One of my favorite business books is Good to Great by Jim Collins. He points out that the enemy of Great is Good. He highlights studies where they identified and measured different companies and leaders that were satisfied being successful and comfortable versus others who weren’t – and instead focused on being their best.
At HL Group, I wanted to stay focused on providing automated solutions to organizations, but wanted to improve and upgrade our performance. That meant looking at what, on the outside, were some of our Good Habits. Three areas in particular received my attention:
- Solution Offerings
- Business Development
- Partnering
Our Solutions
For most of our first twenty years in business, we had focused, leveraged and benefited from a close and personal relationship with a key solution provider as the center of our business plan. They were (and still are) industry leaders and a quality organization. So why change this teaming habit that has worked for 20 years?
While positive from a revenue and risk perspective, doing business this way limited our growth and decision making options. I wanted to expand our business. But in the past, anytime we would invest in an alternate business strategy as a 2nd market, the overall investment and revenue impact challenges were enough that we jumped back into the proven/safe business when things got tough.
The situation reminded me of something said at one of my past employers: “We’re strategic the first two months of a quarter, but tactical in the last month – because we’ve got to eat! We’ll just start over again next quarter.”
I didn’t want to stay in a restart cycle like with that employer. We needed to break our Good Habit of relying on our partner.

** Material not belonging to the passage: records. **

(** * kdbus receiver buffer: slot allocator, page pinning and windowed copy

    A shallow embedding of [buffer.c]:
    - [kdbus_buffer_alloc] / [kdbus_buffer_free], the bump allocator over the
      buffer a receiver registered;
    - [kdbus_buffer_map_open] / [kdbus_buffer_map_close], pinning of the
      receiver's pages;
    - [kdbus_buffer_map_write], the page by page copy into the pinned pages.

    C integers are [Z] values with the wrap-around of their type written out
    (LP64: [size_t], [unsigned long] and pointers have 64 bits, [unsigned int]
    and [int] have 32).  Kernel services the file calls ([kmalloc],
    [get_task_mm], [get_user_pages], [put_page], [copy_from_user], ...) act
    on an explicit [kernel] state; their nondeterministic results are handed
    to the model as an [env] record. *)

From Stdlib Require Import ZArith List Lia Bool.
From Stdlib Require Import Strings.Byte.
Import ListNotations.
Local Open Scope Z_scope.

(** ** Machine integers *)

Definition SIZE_MAX : Z := 2 ^ 64 - 1.
Definition UINT_MAX : Z := 2 ^ 32 - 1.

(** Value of an expression of type [size_t] / [unsigned long] / pointer. *)
Definition size_t (x : Z) : Z := x mod 2 ^ 64.
(** Value of an expression of type [unsigned int]. *)
Definition uint (x : Z) : Z := x mod 2 ^ 32.

(** Value of an [unsigned int] converted to [int]. *)
Definition int_of_uint (x : Z) : Z := if x <? 2 ^ 31 then x else x - 2 ^ 32.

Definition NULL : Z := 0.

When we decided to build mobilePLUS as a premiere mobile asset/audit/survey solution, we needed to fund, focus and commit to its completion and create a high quality solution that we were proud to call our own. That required us to stay the course with constant, honest measurement of progress and continuous tweaking of our plan.
Our old habit was good, but this one – this focus on our own product – is better for us.
Our Business Development
A total commitment to the emerging mobilePLUS market encouraged us to re-examine how we were going to find potential prospects today – versus how we did it when we launched our company in 1998. It’s a different world out there. Trade shows, print ads, in-person sales calls and onsite delivery have been replaced with digital marketing, webinars and updated project delivery tools & processes.

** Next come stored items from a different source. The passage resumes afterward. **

Record Segment := {
  seg_start : float;
  seg_end : float;
  seg_words : list Word;
  word_count : option nat }.

(** The result dictionary; [total_words] and [num_gaps] are absent from the
    dictionary returned for an empty word list. *)
Record TimingAnalysis := {
  total_duration : float;
  total_words : option nat;
  gaps : list Gap;
  average_gap : float;
  speaking_segments : list Segment;
  num_gaps : option nat;
  low_confidence_words : list LowConfidenceWord;
  filler_words : list FillerWord;
  speaking_rate : float;
  has_timing_data : bool }.

Definition FILLER_PATTERNS : list string :=
  ["um"; "uh"; "like"; "you know"; "so"; "well"; "actually"; "basically"]%string.

(** The loop state: the lists built so far and [current_segment]. *)
Record LoopState := {
  st_gaps : list Gap;
  st_segments : list Segment;
  st_low : list LowConfidenceWord;
  st_fillers : list FillerWord;
  st_current : option Segment }.

(** One iteration of [for i in range(len(words) - 1)], on
    [current = words[i]] and [next_word = words[i + 1]]. *)
Definition loop_body (i : nat) (current next_word : Word) (st : LoopState)
  : LoopState :=
  let current_end := get_num (end_ current) 0 in
  let next_start := get_num (start next_word) 0 in
  let gap_duration := (next_start - current_end)%float in
  (* Detect low confidence words *)
  let low :=
    if PrimFloat.ltb (get_num (confidence current) 1.0) 0.8 then
      st_low st ++
        [{| lc_word := get_str (word current) "";
            lc_punctuated_word := get_str (punctuated_word current) "";
            lc_confidence := get_num (confidence current) 0;
            lc_position := i;
            lc_start := get_num (start current) 0 |}]
    else st_low st in
  (* Detect filler words *)
  let word_lower := lower (get_str (word current) "") in
  let fillers :=
    if existsb (String.eqb word_lower) FILLER_PATTERNS then
      st_fillers st ++
        [{| fw_word := get_str (word current) ""; fw_position := i;
            fw_start := get_num (start current) 0; fw_type := None |}]
    else st_fillers st in
  (* Detect repetitions *)
  let fillers :=
    if String.eqb (get_str (word current) "") (get_str (word next_word) "") then
      fillers ++
        [{| fw_word := (get_str (word current) "" ++ " (repeated)")%string;
            fw_position := i; fw_start := get_num (start current) 0;
            fw_type := Some "repetition"%string |}]
    else fillers in
  if fgt gap_duration 0.3 then
    let gap_type :=
      if fgt gap_duration 0.8 then major
      else if fgt gap_duration 0.5 then natural else minor in
    let g := {| after_word := get_str (punctuated_word current)
                                      (get_str (word current) "");
                before_word := get_str (punctuated_word next_word)
                                       (get_str (word next_word) "");
                gap_start := current_end; gap_end := next_start;
                duration := gap_duration; gap_position := i;
                gap_type := gap_type |} in
    (* End current speaking segment *)
    let '(segs, cur) :=
      match st_current st with
      | Some seg =>
          (st_segments st ++
             [{| seg_start := seg_start seg; seg_end := current_end;
                 seg_words := seg_words seg;
                 word_count := Some (length (seg_words seg)) |}], None)
      | None => (st_segments st, None)
      end in
    {| st_gaps := st_gaps st ++ [g]; st_segments := segs; st_low := low;
       st_fillers := fillers; st_current := cur |}
  else
    (* Continue or start speaking segment *)
    let seg :=
      match st_current st with
      | Some seg => seg
      | None => {| seg_start := get_num (start current) 0; seg_end := current_end;
                   seg_words := []; word_count := None |}
      end in
    {| st_gaps := st_gaps st; st_segments := st_segments st; st_low := low;
       st_fillers := fillers;
       st_current := Some {| seg_start := seg_start seg; seg_end := current_end;
                             seg_words := seg_words seg ++ [current];
                             word_count := word_count seg |} |}.

(** The loop over the pairs [(words[i], words[i+1])]; [ws] is the suffix of
    the word list that starts at index [i]. *)
Fixpoint analysis_loop (i : nat) (ws : list Word) (st : LoopState) : LoopState :=
  match ws with
  | current :: ((next_word :: _) as rest) =>
      analysis_loop (S i) rest (loop_body i current next_word st)
  | _ => st
  end.

Definition init_state : LoopState :=
  {| st_gaps := []; st_segments := []; st_low := []; st_fillers := [];
     st_current := None |}.

(** [sum(g["duration"] for g in gaps)] *)
Definition sum_durations (gs : list Gap) : float :=
  fold_left (fun acc g => (acc + duration g)%float) gs 0%float.

Definition analyze_word_timings (words : list Word) : PyResult TimingAnalysis :=
  match words with
  | [] =>
      Ok {| total_duration := 0; total_words := None; gaps := [];
            average_gap := 0; speaking_segments := []; num_gaps := None;
            low_confidence_words := []; filler_words := [];
            speaking_rate := 0; has_timing_data := false |}
  | first :: _ =>
      let st := analysis_loop 0 words init_state in
      let last := last words first in
      (* Add final segment *)
      let segments :=
        match st_current st with
        | Some seg =>
            st_segments st ++
              [{| seg_start := seg_start seg; seg_end := get_num (end_ last) 0;
                  seg_words := seg_words seg;
                  word_count := Some (length (seg_words seg)) |}]
        | None => st_segments st
        end in
      (* Calculate statistics *)
      let total_duration := (get_num (end_ last) 0 - get_num (start first) 0)%float in
      average_gap <-
        (match st_gaps st with
         | [] => Ok 0%float
         | _ :: _ => fdiv_int (sum_durations (st_gaps st)) (length (st_gaps st))
         end) ;;
      speaking_rate <-
        (if fgt total_duration 0 then fdiv (float_of_nat (length words)) total_duration
         else Ok 0%float) ;;
      Ok {| total_duration := total_duration;
            total_words := Some (length words);
            gaps := st_gaps st;
            average_gap := average_gap;
            speaking_segments := segments;
            num_gaps := Some (length (st_gaps st));
            low_confidence_words := st_low st;
            filler_words := st_fillers st;
            speaking_rate := speaking_rate;
            has_timing_data := true |}
  end.

End TimingAnalyzer.

(* ------------------------------------------------------------------ *)
(** ** The regular-expression rewrites of the text normalisers *)

Module TextRegex.

Definition is_char (a : ascii) (c : ascii) : bool := Ascii.eqb c a.

(** [re.sub(r"\*\*", "", s)]: pairs of asterisks, left to right. *)
Fixpoint remove_double_star (s : pystr) : pystr :=
  match s with
  | c :: ((d :: s'') as s') =>
      if is_char "*" c && is_char "*" d then remove_double_star s''
      else c :: remove_double_star s'
  | _ => s
  end.

(** [re.sub(r"\*", "", s)] *)
Definition remove_star (s : pystr) : pystr := filter (fun c => negb (is_char "*" c)) s.

(** [s.replace("\n", " ")] *)
Definition replace_newline (s : pystr) : pystr :=
  map (fun c => if is_char "010" c then sp else c) s.

(** [re.sub(r"\s+", " ", s)]; [in_run] holds inside a run of whitespace
    that has already been replaced by one space. *)
Fixpoint collapse_ws (in_run : bool) (s : pystr) : pystr :=
  match s with
  | [] => []
  | c :: s' =>
      if is_space c then
        if in_run then collapse_ws true s' else sp :: collapse_ws true s'
      else c :: collapse_ws false s'
  end.

Definition is_punct (c : ascii) : bool :=
  is_char "." c || is_char "," c || is_char "!" c || is_char "?" c.

(** [re.sub(r"\s+([.,!?])", r"\1", s)]; [pending] is the run of whitespace
    read since the last other character: it is dropped when the run ends at a
    punctuation mark and kept otherwise. *)
Fixpoint fix_punct_spacing (pending : pystr) (s : pystr) : pystr :=
  match s with
  | [] => pending
  | c :: s' =>
      if is_space c then fix_punct_spacing (pending ++ [c]) s'
      else if is_punct c then c :: fix_punct_spacing [] s'
      else pending ++ c :: fix_punct_spacing [] s'
  end.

This change in marketing, selling and delivering our solutions has challenged us to learn new skills in communicating (blog posts, SEO, downloads), web-based activities (presentations, demos, training) and implementation tools (installation scripts, documentation offerings, etc.). The biggest hurdle isn’t necessarily the learning curve and change, but actually the willingness to critique ourselves and improve. But that willingness is crucial to setting up new Good Habits.
Our Partners
With a new solution offering and updated business development model, one of the last practices we’ve modified is our partnering model. This is one of those where you don’t throw the baby out with the bath water – just update your existing approach.
“Partnering” is one of those overused terms in many industries. To me it represents something personal and not just a business relationship.
HL Group’s history has always been based around a unique market solution where we leverage relationships (market presence, contracts, etc.) for customer success. The selection and recruitment for those partnerships has been based on organizations that we feel would benefit from having us on the line card for their customers.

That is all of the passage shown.